ABOUT THIS EXERCISE: From the line containing "match rn_action params, cred_allowed_actions" down to the line containing "aa_browser_session_id := browser_session_id" in the records below, reproduce every line exactly, ends included, and omit all others.

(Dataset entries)
*** Begin section ***
Definition handle_action_authenticate (agent_id : AgentId) (params : ActionAuthenticateParams) :
    Broker P ActionAuthenticateResult :=
  found ← read_store (fun s => get_credential_by_name s (rn_identity params));
  credential ← lift (fun _ =>
    rpc_error RpcErrorCode.AUTH_POLICY_DENIED "Identity is unavailable") found;
  name ← gets (fun b => provider_name (provider b));
  if bool_decide (cred_disabled_at credential ≠ None)
     || bool_decide (cred_provider credential ≠ name)
  then fail_with RpcErrorCode.AUTH_POLICY_DENIED "Identity is unavailable"
  else
  action ←
    match rn_action params, cred_allowed_actions credential with
    | Some action, allowed =>
        if bool_decide (action ∈ allowed) then mret action
        else fail_with RpcErrorCode.AUTH_POLICY_DENIED "Identity is not permitted for this action"
    | None, [action] => mret action
    | None, _ => fail_with RpcErrorCode.INVALID_PARAMS
                   "Credential has multiple actions; specify action"
    end;
  now ← Utc_now;
  b ← gets id;
  match candidate_pages now action b with
  | [(browser_session_id, context)] =>
      request_id ←
        match rn_request_id params with
        | Some request_id => mret request_id
        | None => uuid ← new_uuid; mret (id_new KRequest uuid)
        end;
      response ← handle_action_request agent_id {|
        rq_request_id := request_id; rq_action := action; rq_identity := rn_identity params;
        rq_target := {| to_origin := pc_top_origin context; to_path_prefix := None |};
        rq_browser_session_id := browser_session_id; rq_tab_hint := Some (pc_tab_id context);
        rq_reason := rn_reason params; rq_wait := rn_wait params;
        rq_timeout_ms := rn_timeout_ms params; rq_client_context := rn_client_context params |};
      mret {| aa_response := response; aa_action := action;
              aa_verified_origin := pc_top_origin context;
              aa_browser_session_id := browser_session_id |}
  | [] => fail_with RpcErrorCode.INVALID_PARAMS
            "No active managed page matches this credential action"
  | _ => fail_with RpcErrorCode.INVALID_PARAMS
           "Multiple active managed pages match; use execute with an explicit target"
  end.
*** End section ***
PROBLEM SOLUTION:
    match rn_action params, cred_allowed_actions credential with
    | Some action, allowed =>
        if bool_decide (action ∈ allowed) then mret action
        else fail_with RpcErrorCode.AUTH_POLICY_DENIED "Identity is not permitted for this action"
    | None, [action] => mret action
    | None, _ => fail_with RpcErrorCode.INVALID_PARAMS
                   "Credential has multiple actions; specify action"
    end;
  now ← Utc_now;
  b ← gets id;
  match candidate_pages now action b with
  | [(browser_session_id, context)] =>
      request_id ←
        match rn_request_id params with
        | Some request_id => mret request_id
        | None => uuid ← new_uuid; mret (id_new KRequest uuid)
        end;
      response ← handle_action_request agent_id {|
        rq_request_id := request_id; rq_action := action; rq_identity := rn_identity params;
        rq_target := {| to_origin := pc_top_origin context; to_path_prefix := None |};
        rq_browser_session_id := browser_session_id; rq_tab_hint := Some (pc_tab_id context);
        rq_reason := rn_reason params; rq_wait := rn_wait params;
        rq_timeout_ms := rn_timeout_ms params; rq_client_context := rn_client_context params |};
      mret {| aa_response := response; aa_action := action;
              aa_verified_origin := pc_top_origin context;
              aa_browser_session_id := browser_session_id |}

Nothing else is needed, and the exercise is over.